As a fundamental mode in magnetic plasmas, Alfvén waves are ubiquitous in space, astrophysical and fusion plasmas, and play a pivotal role in plasma turbulence, particle acceleration and energy transport at large scales. Detailed space measurements of Alfvén wave dynamics require overcoming several limitations, stimulating considerable interest in laboratory study and associated numerical modeling. Here, we present a new hybrid simulation tool (modified from the 3D hybrid code H3D) for studying laboratory Alfvén waves based on the Large Plasma Device (LAPD) at University of California, Los Angeles. Several novel features including an absorption boundary [1] and 1D Alfvén wave injection [2] are developed to accommodate the LAPD conditions.
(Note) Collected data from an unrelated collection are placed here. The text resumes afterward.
Lemma call_on_single flatten_args operator args kwargs w v :
  run operator args kwargs = Return v ->
  is_sequence v = false ->
  ForwardTraceOnly_call flatten_args operator args kwargs w =
    (if decide (1 < length (indices_where isinstance_TracedTensor
                              (flatten_args args kwargs))) then
       raise (RuntimeError (mismatch_message operator))
     else if decide (indices_where isinstance_TracedTensor
                       (flatten_args args kwargs) ≠ []) then
       do in_idx <- getitem (indices_where isinstance_TracedTensor
                               (flatten_args args kwargs)) 0;
       do arg <- getitem (flatten_args args kwargs) in_idx;
       do m <- get_tensor_meta arg;
       do forwarded_meta <- deepcopy m;
       do sh <- get_shape v;
       set_shape forwarded_meta sh ;;
       from_torch_tensor v forwarded_meta
     else ret v)
      (executed_once operator args kwargs w).
Proof.
  intros Hrun Hv. unfold ForwardTraceOnly_call.
  rewrite (bind_Return _ _ _ _ _ (call_operator_Return _ _ _ _ w Hrun)).
  by destruct v.
Qed.

(** What [forwarded] says of the outputs that are not tensors. *)
Lemma forwarded_other fargs w items ios items' w' j x :
  forwarded fargs w items ios items' w' ->
  map snd ios = indices_where isinstance_Tensor items ->
  items !! j = Some x -> isinstance_Tensor x = false ->
  items' !! j = Some x.
Proof.
  intros (_ & _ & _ & _ & Hun & _) Hsnd Hj Hx. rewrite Hun; [done |].
  rewrite Hsnd. by eapply not_elem_of_indices_where.
Qed.

(** C5.  When the result is a list or a tuple and exactly one flattened
    argument is a traced tensor, the call returns a sequence of the same kind
    and length in which every element that is not a tensor is unchanged, and
    every element that is a tensor is the same tensor, traced, referring to a
    metadata object of its own that did not exist before (the store only
    grows, so the argument's metadata is untouched) and that holds the
    creator of the argument's metadata and the shape of that element. *)
Theorem forward_broadcast flatten_args operator args kwargs w was_tuple items
    i d sh l m :
  run operator args kwargs = Return (sequence was_tuple items) ->
  indices_where isinstance_TracedTensor (flatten_args args kwargs) = [i] ->
  flatten_args args kwargs !! i = Some (VTracedTensor d sh l) ->
  metas w !! l = Some m ->
  exists items' w',
    ForwardTraceOnly_call flatten_args operator args kwargs w =
      (Return (sequence was_tuple items'), w') /\
    length items' = length items /\
    metas w `prefix_of` metas w' /\
    (forall j x, items !! j = Some x -> isinstance_Tensor x = false ->
       items' !! j = Some x) /\
    (forall j x, items !! j = Some x -> isinstance_Tensor x = true ->
       exists pos,
         indices_where isinstance_Tensor items !! pos = Some j /\
         items' !! j = Some (traced_with x (length (metas w) + pos)) /\
         metas w' !! (length (metas w) + pos) = Some (with_shape m (value_shape x))).
Proof.
  intros Hrun Hins Hi Hm.
  set (outs := indices_where isinstance_Tensor items).
  assert (map snd (map (pair i) outs) = outs) as Hsnd.
  { rewrite map_map. simpl. apply map_id. }
  destruct (forward_loop_ok (flatten_args args kwargs) (map (pair i) outs) items
              (executed_once operator args kwargs w))
    as (items' & w' & Hloop & Hfwd).
  { apply Forall_forall. intros io (j & -> & Hj)%list_elem_of_fmap.
    apply elem_of_indices_where in Hj as (x & Hx & Htx).
    by exists d, sh, l, m, x. }
  { rewrite Hsnd. apply NoDup_indices_where. }
  exists items', w'. split.
  { rewrite (call_on_sequence _ _ _ _ _ _ _ Hrun), Hins. simpl.
    fold outs. erewrite bind_Return; [reflexivity |].
    rewrite for_fold_map in Hloop. rewrite <- Hloop. by apply for_fold_ext. }
  pose proof Hfwd as (Hlen & _ & Hpre & _ & _ & Hpos).
  split; [done |]. split; [done |]. split.
  { intros j x Hj Hx. by eapply forwarded_other. }
  intros j x Hj Hx.
  assert (j ∈ outs) as [pos Hp]%list_elem_of_lookup.
  { apply elem_of_indices_where. eauto. }
  exists pos. split; [done |].
  destruct (Hpos pos (i, j)) as (d' & sh' & l' & m' & x' & Hi' & Hm' & Hj' & Hres & Hmeta).
  { by rewrite list_lookup_fmap, Hp. }
  simpl in *. rewrite Hi in Hi'. injection Hi' as <- <- <-.
  rewrite Hj in Hj'. injection Hj' as <-.
  rewrite Hm in Hm'. injection Hm' as <-. done.
Qed.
Such simulations adopting realistic wave-plasma parameters (such as Alfvén wave amplitude, temporal profile, plasma beta and system size) are used to demonstrate a few nonlinear Alfvénic processes with ion kinetics retained, including the parametric instabilities and beat wave excitation, in either single or multi-ion species [3]. Extension to 3D wave injection is underway which may open new investigations such as nonlinear interaction of kinetic Alfvén waves. This tool together with experiment will help guide future Alfvén wave studies on LAPD and gain a detailed understanding of relevant physical processes.